- Collected data:
(** * py-lambda-auth-server: the authorization middleware chain

    A shallow embedding of [middleware.py]: the four layer classes, the
    class-level state they share (the cached [_instance] of each class and
    the [AUTH_CLASSES] lists that [_init] rewrites in place), the request
    that is threaded through one traversal of the chain, and the entry
    point [process_request] with the hooks it dispatches to.

    Python raises and mutates; here every operation is a function from a
    [world] to an [outcome] and the next [world], so that what a raise
    leaves behind is visible. *)

From stdpp Require Import base strings gmap list.
From Stdlib Require Import ZArith Lia.

Local Set Warnings "-register-all".

Local Open Scope string_scope.
Local Open Scope Z_scope.
Local Open Scope nat_scope.
Local Open Scope list_scope.

(** ** Classes of the module *)

(** The four middleware classes of the file, in the order they are written. *)
Inductive layer :=
| AuthMiddleWare
| StackedAuthMiddleWare
| ViewAuthMiddleWare
| IdentityAuthMiddleWare.

(** The authorizer classes imported from [authorizers]. *)
Inductive authorizer :=
| Authenticator
| SafeMethodOnlyAuthorizer
| APIAuthorizer.
(** * AdvisorOS Zen tools: a shallow embedding and its properties

    The development follows the Python sources of the repository:
    - [advisoros-zen-tools/tax_calculation_review.py],
      [financial_compliance_audit.py], [multi_tenant_security_check.py]:
      the three domain workflow tools;
    - [advisoros-zen-tools/__init__.py] and [registry.py]: the registries;
    - [zen-mcp-server/server.py]: the tool-call dispatcher.

    Python [int] is [Z], [str] is [string] (a sequence of bytes, UTF-8 for
    the few non-ASCII characters of the report templates), a [dict] is a
    [gmap] keyed by strings, a [list] is a [list]. *)

From Stdlib Require Import ZArith String Ascii List.
From stdpp Require Import gmap strings list infinite.

Local Set Warnings "-register-all".

(** ** Python values and helpers *)

(** JSON-like values, as the field and input schemas use them. A nested
    [dict] literal keeps its items in the order they are written. *)
Inductive json : Type :=
  | JStr (s : string)
  | JList (items : list json)
  | JDict (items : list (string * json)).

(** [d.get(key)] on the items of a dict literal (first binding wins; the
    literals of this development never repeat a key). *)
Fixpoint dict_get {A : Type} (key : string) (items : list (string * A)) : option A :=
  match items with
  | [] => None
  | (k, v) :: rest => if String.eqb k key then Some v else dict_get key rest
  end.
Lemma keys_unique_node (v : Z) (p : F) (ch : list (Byte.byte * trie)) :
  keys_unique (Node v p ch) <->
  NoDup (map fst ch) /\ Forall (fun kc => keys_unique (snd kc)) ch.
Proof.
  unfold keys_unique. simpl. split.
  - intros H. inversion H as [|? ? Hk Hch]; subst. split; [exact Hk|].
    clear - Hch. induction ch as [|kc ch IH]; constructor;
      simpl in Hch; apply Forall_app in Hch; tauto.
  - intros [Hk Hch]. constructor; [exact Hk|]. clear Hk.
    induction Hch as [|kc ch Hkc _ IH]; simpl; [constructor|].
    apply Forall_app. split; assumption.
Qed.

Lemma keys_unique_new : keys_unique (ByteTrie_new fzero).
Proof.
  apply keys_unique_node. split; constructor.
Qed.

Lemma keys_insert (s : bytes) (v : Z) (t : trie) :
  keys (insert fzero s v t) =
  match s with
  | [] => keys t
  | b :: _ => if has_child t b then keys t else keys t ++ [b]
  end.
Proof.
  destruct t as [v0 p0 ch]. destruct s as [|b s].
  - simpl. now destruct (v0 <? 0)%Z.
  - unfold keys. cbn [insert children value prob].
    rewrite keys_dict_update.
    destruct (has_child (Node v0 p0 ch) b); [reflexivity|].
    now rewrite map_app.
Qed.

Lemma keys_unique_insert (s : bytes) (v : Z) (t : trie) :
  keys_unique t -> keys_unique (insert fzero s v t).
Proof.
  revert t. induction s as [|b s IH]; intros [v0 p0 ch] H.
  - simpl. destruct (v0 <? 0)%Z; [|exact H].
    apply keys_unique_node in H. now apply keys_unique_node.
  - apply keys_unique_node in H. destruct H as [Hk Hch].
    cbn [insert children value prob]. unfold has_child. cbn [children].
    apply keys_unique_node. rewrite keys_dict_update.
    destruct (dict_get ch b) as [c|] eqn:E.
    + split; [exact Hk|].
      destruct (dict_get_split _ ch b c E) as [l1 [l2 [-> Hupd]]].
      rewrite Hupd. apply Forall_app in Hch. destruct Hch as [Hl1 Hl2].
      inversion Hl2 as [|? ? Hc Hl2']; subst.
      apply Forall_app. split; [exact Hl1|].
      constructor; [exact (IH c Hc) | exact Hl2'].
    + split.
      * rewrite map_app. simpl.
        apply (Permutation_NoDup (Permutation_cons_append (map fst ch) b)).
        constructor; [now apply dict_get_None_keys | exact Hk].
      * rewrite dict_update_new by assumption.
        apply Forall_app. split; [exact Hch|].
        constructor; [exact (IH _ keys_unique_new) | constructor].
Qed.

Lemma keys_unique_insert_enumerated (l : list (nat * bytes)) (vs : list Z)
  (t t' : trie) :
  keys_unique t -> insert_enumerated fzero t l vs = Ok t' -> keys_unique t'.
Proof.
  revert t. induction l as [|[i s] l IH]; intros t Ht H; simpl in H.
  - now injection H as <-.
  - destruct (py_getitem vs (Z.of_nat i)) as [v|e]; cbn [bind] in H;
      [|discriminate].
    apply (IH _ (keys_unique_insert s v t Ht) H).
Qed.

Lemma keys_unique_fold_insert (ss : list bytes) (v : Z) (t : trie) :
  keys_unique t ->
  keys_unique (fold_left (fun t s => insert fzero s v t) ss t).
Proof.
  revert t. induction ss as [|s ss IH]; intros t Ht; simpl; [exact Ht|].
  apply IH. now apply keys_unique_insert.
Qed.

(** The keys of a node stay distinct: [insert] gives the node it
    descends from at most one new key, the first byte of what is left of
    the byte string and only where it was missing, keeps the keys there
    were in their order, and leaves every node with distinct keys; so
    has every trie [__init__] builds. *)
Theorem children_keys_distinct :
  (forall (s : bytes) (v : Z) (t : trie),
     keys (insert fzero s v t)
     = match s with
       | [] => keys t
       | b :: _ => if has_child t b then keys t else keys t ++ [b]
       end) /\
  (forall (s : bytes) (v : Z) (t : trie),
     keys_unique t -> keys_unique (insert fzero s v t)) /\
  (forall byte_strings values (t : trie),
     ByteTrie_init fzero byte_strings values = Ok t -> keys_unique t).
Proof.
  split; [exact keys_insert|]. split; [exact keys_unique_insert|].
  intros byte_strings values t H. unfold ByteTrie_init in H.
  destruct byte_strings as [ss|].
  - destruct values as [vs|].
    + exact (keys_unique_insert_enumerated _ _ _ _ keys_unique_new H).
    + injection H as <-. apply keys_unique_fold_insert, keys_unique_new.
  - injection H as <-. apply keys_unique_new.
Qed.

(** A negative value does not settle a path: [insert] tests
    [self.value < 0], so after a byte string was inserted under a
    negative value a later insert of it under another value replaces
    that value. *)
Theorem insert_negative_is_replaced (s : bytes) (v1 v2 : Z) (t : trie) :
  (v1 < 0)%Z -> (value_at t s < 0)%Z ->
  value_at (insert fzero s v1 t) s = v1 /\
  value_at (insert fzero s v2 (insert fzero s v1 t)) s = v2.
Proof.
  intros H1 Ht.
  assert (E1 : value_at (insert fzero s v1 t) s = v1).
  { rewrite value_at_insert, bytes_eqb_refl.
    destruct (Z.ltb_spec (value_at t s) 0); [reflexivity | lia]. }
  split; [exact E1|].
  rewrite value_at_insert, bytes_eqb_refl, E1.
  destruct (Z.ltb_spec v1 0); [reflexivity | lia].
Qed.

End TrieInit.

(** ** What [compute_probs] reads and what it leaves alone *)

Section ComputeProbs.

Variable F : Type.
Variable fzero : F.
Variable fadd : F -> F -> F.

Local Abbreviation trie := (ByteTrie F).
Local Abbreviation compute := (compute_probs fzero fadd).

Lemma each_child_raise (rec : trie -> result trie)
  (ch : list (Byte.byte * trie)) (acc : F) (e : exn) :
  each_child fadd rec ch acc = Raise e ->
  Exists (fun kc => rec (snd kc) = Raise e) ch.
Proof.
  revert acc. induction ch as [|[k c] ch IH]; intros acc H; simpl in H;
    [discriminate|].
  destruct (rec c) as [c'|e1] eqn:Ec; cbn [bind] in H.
  - destruct (each_child fadd rec ch (fadd acc (prob c')))
      as [[p rest]|e2] eqn:Er; cbn [bind] in H; [discriminate|].
    injection H as <-. right. exact (IH _ Er).
  - injection H as <-. now left.
Qed.

Lemma compute_probs_raises_IndexError (probs : list F) (t : trie) (e : exn) :
  compute probs t = Raise e -> e = IndexError.
Proof.
  induction t as [v p ch IH] using ByteTrie_ind. intros H. simpl in H.
  destruct (v =? -1)%Z.
  - cbn [bind] in H.
    destruct (each_child fadd (compute probs) ch fzero) as [[p1 ch']|e1] eqn:E;
      cbn [bind] in H; [discriminate|].
    injection H as <-. apply each_child_raise in E.
    rewrite Forall_forall in IH. apply Exists_exists in E.
    destruct E as [kc [Hin Hkc]]. exact (IH kc Hin Hkc).
  - destruct (py_getitem probs v) as [pv|e0] eqn:Ev; cbn [bind] in H.
    + destruct (each_child fadd (compute probs) ch (fadd fzero pv))
        as [[p1 ch']|e1] eqn:E; cbn [bind] in H; [discriminate|].
      injection H as <-. apply each_child_raise in E.
      rewrite Forall_forall in IH. apply Exists_exists in E.
      destruct E as [kc [Hin Hkc]]. exact (IH kc Hin Hkc).
    + injection H as <-. exact (py_getitem_raise _ _ _ _ Ev).
Qed.

Lemma compute_probs_readable (probs : list F) (t t' : trie) :
  compute probs t = Ok t' ->
  Forall (fun v => exists p, py_getitem probs v = Ok p) (terminal_values t).
Proof.
  revert t'. induction t as [v p ch IH] using ByteTrie_ind. intros t' H.
  simpl in H. simpl. apply Forall_app.
  destruct (if (v =? -1)%Z then Ok fzero
            else (p0 <- py_getitem probs v ;; Ok (fadd fzero p0)))
    as [p0|e] eqn:E0; cbn [bind] in H; [|discriminate].
  split.
  - destruct (v =? -1)%Z; [constructor|].
    destruct (py_getitem probs v) as [pv|e] eqn:Ev; [|discriminate].
    constructor; [|constructor].
    exists pv. first [reflexivity | exact Ev].
  - destruct (each_child fadd (compute probs) ch p0) as [[p1 ch']|e] eqn:E;
      cbn [bind] in H; [|discriminate].
    apply each_child_inv in E. destruct E as [E _]. clear H E0.
    induction E as [|kc kc' ch ch' [_ Hc] _ IHE]; simpl; [constructor|].
    inversion IH as [|? ? Hkc IH']; subst.
    apply Forall_app. split; [exact (Hkc _ Hc) | exact (IHE IH')].
Qed.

- EXERCISE BRIEF: Scan the data above for the string "Scope". Copy every line in which it appears.

- ANSWER FOR THIS EXERCISE:
Local Open Scope string_scope.
Local Open Scope Z_scope.
Local Open Scope nat_scope.
Local Open Scope list_scope.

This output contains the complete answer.